▸ **Task**: Pull every line that includes the word "Context" from the data.

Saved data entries
_ _ _ _ _ _ _

Lemma wp_wait me x s :
  kinv s -> running me x s -> ncli (kcpu s) = 0 -> wp E wait (wait_post me x s) s.
Proof.
  intros [Ht Hl Hc] Hr Hn. unfold wait. apply wp_bind, wp_acquire; [done|].
  set (sa := acquired PTABLE s).
  assert (Hsc : scanning me x sa).
  { destruct Hr as [Hcur Hx Hst]. split; [done|by split|kopen s; by eapply lookup_set| |done].
    simpl. lia. }
  assert (Hkl : <[PTABLE := initlock]> (klocks sa) !! PTABLE = Some initlock).
  { kopen s. simpl. by do 2 eapply lookup_set. }
  unfold wait_round. apply wp_bind, (wp_wait_scan me x); [done|..].
  - intros i z w Hfind Hz b Hb. apply wp_ret. left. exists i, z. by split_and!.
  - intros Hnone. destruct (live_kid me sa) eqn:Hk; [destruct (Z.eqb_spec (p_killed x) 0) as [Hz|Hz]|]; simpl.
    + apply wp_bind, wp_gets. rewrite (ru_cur _ _ _ (sc_running _ _ _ Hsc) : cur sa = Some me).
      destruct (sleep_ptable_run me x (CProc me) sa) as [Hs Hb]; [apply Hsc..|].
      apply wp_bind. eapply wp_Ok; [exact Hs|]. apply wp_ret. right. right.
      split_and!; try done.
      * apply (sc_lock _ _ _ Hsc).
      * eexists. split; [by eapply lookup_set, (ru_proc _ _ _ (sc_running _ _ _ Hsc))|].
        split; [apply slept_state|apply slept_chan].
    + apply wp_ret. right. left. split_and!; try done; by right.
    + apply wp_ret. right. left. split_and!; try done; by left.
Qed.

End Exit.
(** ** [assertPriority] *)

Lemma wp_assertPriority (Q : unit -> kst alists W -> Prop) s :
  table_ok None (procs s) (lists s) -> lk_held PTABLE s -> Q tt s -> wp E assertPriority Q s.
Proof.
  intros Ht Hl HQ. unfold assertPriority. apply wp_bind, wp_holding_held; [done|].
  apply wp_bind, wp_ret, wp_bind. unfold for_ready.
  apply (wp_for_index _ (fun _ u => u = s)); [done| |intros u ->; by apply wp_ret].
  intros i u Hi ->. assert (Hv : valid_lid (LReady i) = true) by (apply Nat.leb_le; lia).
  apply wp_for_each_id; [done|by eapply tb_lists| |done].
  intros j Hj. destruct (table_lookup _ _ _ _ _ Ht Hv Hj) as (x & Hx & Hf).
  apply (wp_eq (_ ≫= _)). apply wp_bind. eapply wp_getp; [done|exact Hx|].
  assert (Hp : p_priority x = Z.of_nat i).
  { pose proof (ok_prio _ (tb_proc _ _ _ Ht _ _ Hx)). unfold fits in Hf.
    destruct (p_state x); simplify_eq; [naive_solver|lia]. }
  rewrite Hp, Z.eqb_refl. by apply wp_ret.
Qed.

(** ** [scheduler] *)

(** The structure of the process the scheduler switches to. *)
Definition dispatched (t : Z) (x : proc) : proc :=
  set_p_state RUNNING (set_p_cpu_ticks_in t x).

Lemma cpu_saved_id c : 0 < ncli c -> cpu_saved c = c.
Proof.
  intros Hn. unfold cpu_saved. destruct (Z.eqb_spec (ncli c) 0); [lia|]. by destruct c.
Qed.

Lemma wp_switchuvm p i x (Q : unit -> kst alists W -> Prop) s :
  p = Some i -> procs s !! i = Some x -> p_pgdir x <> 0 -> cpu_ok (kcpu s) -> 0 < ncli (kcpu s) ->
  Q tt s -> wp E (switchuvm p) Q s.
Proof.
  intros -> Hx Hd Hc Hn HQ. unfold switchuvm. kopen s. wps.
  rewrite (proj2 (Z.eqb_neq (p_pgdir x) 0) Hd). wps.
  eapply wp_lift; [by apply popcli_pushcli|]. wps. by rewrite cpu_saved_id.
Qed.
Lemma wakeup_not_all_witness :
  exists c', wakeup CTicks (demo_state demo_plists) = Ok (tt, c') /\
    (procs c' !! 1%nat = Some (demo_proc SLEEPING 3 (Some 0%nat) CTicks 0) \/
     procs c' !! 2%nat = Some (demo_proc SLEEPING 4 (Some 0%nat) CTicks 2)).
Proof.
  apply (wakeup_not_all CTicks _ (demo_state demo_lists)).
  - exact demo_krel.
  - exact demo_kinv.
  - done.
  - reflexivity.
  - reflexivity.
  - reflexivity.
  - reflexivity.
  - reflexivity.
  - reflexivity.
Defined.

Lemma kill_correct_witness :
  exists c', kill 3 (demo_state demo_plists) = Ok (0, c') /\
    krel represents c' (set_kcpu (cpu_saved demo_cpu) (mark_killed 1 (demo_state demo_lists))).
Proof.
  apply (kill_correct 3 _ (demo_state demo_lists)).
  - exact demo_krel.
  - exact demo_kinv.
Defined.

Lemma scheduler_runs_head_witness :
  wp no_error (scheduler_level 1) (fun r c' => exists a', krel represents c' a' /\
    r = true /\ cur a' = Some 3%nat /\
    lists a' = push_front 3 LRunning (rem 3 (LReady 1) demo_lists) /\
    (exists x, demo_procs !! 3%nat = Some x /\ procs a' = <[3%nat := dispatched 10 x]> demo_procs) /\
    table_ok None (procs a') (lists a')) (demo_locked demo_plists).
Proof.
  apply (scheduler_runs_head 1 _ (demo_locked demo_lists)).
  - exact no_error_soft.
  - exact demo_locked_krel.
  - exact demo_locked_table.
  - reflexivity.
  - split; simpl; [lia|done].
  - simpl. lia.
  - unfold MAXPRIO. lia.
  - intros p x Hp Hx. apply list_elem_of_singleton in Hp as ->. by injection Hx as <-.
Defined.

Lemma promoteAll_promotes_witness :
  wp no_error promoteAll (fun _ c' => krel represents c' (promoted_state (demo_locked demo_lists)) /\
    table_ok None (procs (promoted_state (demo_locked demo_lists)))
      (lists (promoted_state (demo_locked demo_lists)))) (demo_locked demo_plists).
Proof.
  apply (promoteAll_promotes _ (demo_locked demo_lists)).
  - exact no_error_soft.
  - exact demo_locked_krel.
  - exact demo_locked_table.
  - reflexivity.
  - vm_compute. discriminate.
Defined.

Lemma setPriority_ready_leaks_witness :
  exists c', setPriority 5 3 (demo_state demo_plists) = Ok (1, c') /\
    procs c' = demo_procs /\ krel represents c' (acquired PTABLE (demo_state demo_lists)) /\
    acquire_lk PTABLE c' = Err (Panic "acquire").
Proof.
  apply (setPriority_ready_leaks 5 3 3 (demo_proc RUNNABLE 5 (Some 5%nat) CNull 1)
    (demo_state demo_plists) (demo_state demo_lists)).
  - exact demo_krel.
  - exact demo_kinv.
  - reflexivity.
  - reflexivity.
Defined.

Lemma setPriority_sets_witness :
  exists c', setPriority 4 3 (demo_state demo_plists) = Ok (3, c') /\
    krel represents c' (set_kcpu (cpu_saved demo_cpu)
      (set_procs (<[2%nat := set_p_budget MAXBUDG (set_p_priority 3
         (demo_proc SLEEPING 4 (Some 0%nat) CTicks 2))]> demo_procs) (demo_state demo_lists))).
Proof.
  apply (setPriority_sets 4 3 2 (demo_proc SLEEPING 4 (Some 0%nat) CTicks 2)
    (demo_state demo_plists) (demo_state demo_lists)).
  - exact demo_krel.
  - exact demo_kinv.
  - reflexivity.
  - reflexivity.
  - reflexivity.
  - reflexivity.
Defined.

Lemma allocproc_leaks_witness :
  wp no_error (allocproc (PE := demo_env_full)) (fun r c' => exists a', krel represents c' a' /\ r = None /\
    6%nat ∈ lists a' LEmbryo /\ 6%nat ∉ lists a' LFree /\
    exists y, procs a' !! 6%nat = Some y /\ p_state y = UNUSED) (demo_state demo_plists).
Proof.
  apply (allocproc_leaks (PE := demo_env_full) (ES := demo_full_safe) 6 (seq 7 57) _ (demo_state demo_lists)).
  - exact no_error_soft.
  - exact demo_krel.
  - exact demo_kinv.
  - reflexivity.
  - intros w k w' Hk. cbv in Hk. congruence.
Defined.
(* ===== verification/BufSleep.v ===== *)
(** * Buffers as sleep channels

    [Ide] keeps, of the processes that sleep, those that sleep on a buffer
    ([bwait]).  Here that list is read off the process table of [Proc]: the
    entries of the sleep list whose channel is a buffer.  [wakeup] of the table
    changes it as [wake_buf] does and [sleep] as [sleep_b] does, so the two
    models agree on which process a wake-up reaches. *)

From stdpp Require Import base numbers list strings.
From S2P Require Import Prelude Spinlock Machine Ide StateLists Proc ProcInv ProcSpec.

(** ** Lists *)

Section sleepers.
Context (me : nat) (f : nat -> option nat).

Definition sleepers (l : list nat) : list (bool * nat) :=
  omap (fun p => (fun i => (bool_decide (p = me), i)) <$> f p) l.

Lemma sleepers_absent p (l : list nat) : p ∉ l -> filter (fun x : nat => x <> p) l = l.
Proof.
  induction l as [|q l IH]; intros Hp; [done|]. apply not_elem_of_cons in Hp as [Hne Hp].
  rewrite filter_cons, decide_True by done. by rewrite IH.
Qed.

(** Taking the first process with channel [i] from the list. *)
Lemma sleepers_wake i l : NoDup l ->
  match List.find (fun p => bool_decide (f p = Some i)) l with
  | Some p => sleepers (filter (fun x : nat => x <> p) l)
  | None => sleepers l
  end = wake_buf i (sleepers l).
Proof.
  induction 1 as [|p l Hp _ IH]; [done|]. cbn [List.find]. unfold sleepers in *. cbn [omap list_omap].
  case_bool_decide as Hf.
  - rewrite Hf. cbn [fmap option_fmap option_map wake_buf snd]. rewrite Nat.eqb_refl.
    rewrite filter_cons, decide_False by tauto. by rewrite sleepers_absent.
  - assert (Hw : forall l', wake_buf i (match (fun k => (bool_decide (p = me), k)) <$> f p with Some y => y :: l' | None => l' end) =
      match (fun k => (bool_decide (p = me), k)) <$> f p with Some y => y :: wake_buf i l' | None => wake_buf i l' end).
    { intros l'. destruct (f p) as [k|]; [|done]. cbn [fmap option_fmap option_map wake_buf snd].
      by rewrite (proj2 (Nat.eqb_neq k i)) by congruence. }
    rewrite Hw, <-IH. destruct (List.find _ l) as [q|] eqn:Hq; [|done].
    apply List.find_some in Hq as [Hq _]. apply list_elem_of_In in Hq.
    rewrite filter_cons, decide_True by (intros ->; done). cbn [omap list_omap]. done.
Qed.
End sleepers.

Lemma find_ext {A} (f g : A -> bool) l : (forall x, f x = g x) -> List.find f l = List.find g l.
Proof. intros H. induction l as [|x l IH]; [done|]. simpl. by rewrite H, IH. Qed.

Lemma sleepers_ext me f g l : (forall p, p ∈ l -> f p = g p) -> sleepers me f l = sleepers me g l.
Proof.
  induction l as [|p l IH]; intros H; [done|]. unfold sleepers in *. cbn [omap list_omap].
  rewrite (H p) by left. rewrite IH; [done|]. intros q Hq. apply H. by right.
Qed.

(** ** The process table *)

Section table.
Context {W : Type}.
Implicit Types s : kst alists W.
(** The address of buffer [i] as a channel. *)
Context (buf_chan : nat -> chan) (chan_buf : chan -> option nat).
Context (chan_buf_spec : forall ch i, chan_buf ch = Some i <-> ch = buf_chan i).

Definition proc_buf (ps : list proc) (p : nat) : option nat := x ← ps !! p; chan_buf (p_chan x).

(** The processes that sleep on a buffer, [me] marked. *)
Definition buf_sleepers (me : nat) (ps : list proc) (a : alists) : list (bool * nat) :=
  sleepers me (proc_buf ps) (a LSleep).

Lemma on_chan_buf ps i p : on_chan (buf_chan i) ps p = bool_decide (proc_buf ps p = Some i).
Proof.
  unfold on_chan, proc_buf. destruct (ps !! p) as [x|]; [|done]. simpl. apply bool_decide_ext.
  split; [intros ->; by apply chan_buf_spec|apply chan_buf_spec].
Qed.

(** [wakeup] of a buffer. *)
Lemma buf_sleepers_wakeup me i s : table_ok None (procs s) (lists s) ->
  wakeup1 (buf_chan i) s = Ok (tt, wake_first (buf_chan i) s) /\
  buf_sleepers me (procs (wake_first (buf_chan i) s)) (lists (wake_first (buf_chan i) s)) =
    wake_buf i (buf_sleepers me (procs s) (lists s)).
Proof.
  intros Ht. split; [by apply wakeup1_run|]. unfold buf_sleepers.
  rewrite <-(sleepers_wake me (proc_buf (procs s)) i (lists s LSleep) (wf_nodup _ _ (tb_lists _ _ _ Ht) LSleep eq_refl)).
  rewrite wake_first_lists. unfold wake_first, ProcSpec.wake.
  replace (List.find (on_chan (buf_chan i) (procs s)) (lists s LSleep))
    with (List.find (fun p => bool_decide (proc_buf (procs s) p = Some i)) (lists s LSleep))
    by (apply find_ext; intros p; by rewrite on_chan_buf).
  destruct (List.find _ _) as [p|] eqn:Hf; [|done]. apply List.find_some in Hf as [Hp _].
  apply list_elem_of_In in Hp. destruct (table_asleep _ _ _ Ht Hp) as (x & Hx & _). rewrite Hx.
  cbn [procs set_procs set_lists]. unfold push, rem. rewrite upd_ne, upd_eq by done.
  apply sleepers_ext. intros q _. unfold proc_buf. destruct (decide (q = p)) as [->|Hne].
  - rewrite list_lookup_insert_eq, Hx by (by eapply lookup_lt_Some). done.
  - by rewrite list_lookup_insert_ne.
Qed.

(** [sleep] on a buffer: the caller is the last sleeper. *)
Lemma buf_sleepers_sleep me x i s : kinv s -> running me x s -> ncli (kcpu s) = 0 ->
  let y := slept (ticks s) (fl_if (kcpu s)) (buf_chan i) x in
  let b := push me LSleep (rem me LRunning (lists s)) in
  sleep (buf_chan i) None s = Ok (tt, set_procs (<[me := y]> (procs s)) (set_lists b (acquired PTABLE s))) /\
  buf_sleepers me (<[me := y]> (procs s)) b = buf_sleepers me (procs s) (lists s) ++ [(true, i)].
Proof.
  intros Hk Hr Hn y b. split; [by apply sleep_nolock_run|]. destruct Hk as [Ht _ _], Hr as [_ Hx Hst].
  unfold buf_sleepers, b, push, rem. rewrite upd_eq, upd_ne by done. unfold sleepers. rewrite omap_app. f_equal.
  - apply sleepers_ext. intros q Hq. unfold proc_buf. rewrite list_lookup_insert_ne; [done|]. intros <-.
    destruct (table_asleep _ _ _ Ht Hq) as (x' & Hx' & Hs). congruence.
  - assert (Hc : p_chan y = buf_chan i) by (unfold y, slept, switched, demoted, charged; repeat case_match; done).
    assert (Hb : proc_buf (<[me := y]> (procs s)) me = Some i).
    { unfold proc_buf. rewrite list_lookup_insert_eq by (by eapply lookup_lt_Some).
      apply chan_buf_spec in Hc. exact Hc. }
    cbn [omap list_omap]. rewrite Hb. simpl. by rewrite bool_decide_true.
Qed.
End table.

_ _ _ _ _ _ _

▸ **Written reply**:
Context (me : nat) (f : nat -> option nat).
Context {W : Type}.
Context (buf_chan : nat -> chan) (chan_buf : chan -> option nat).
Context (chan_buf_spec : forall ch i, chan_buf ch = Some i <-> ch = buf_chan i).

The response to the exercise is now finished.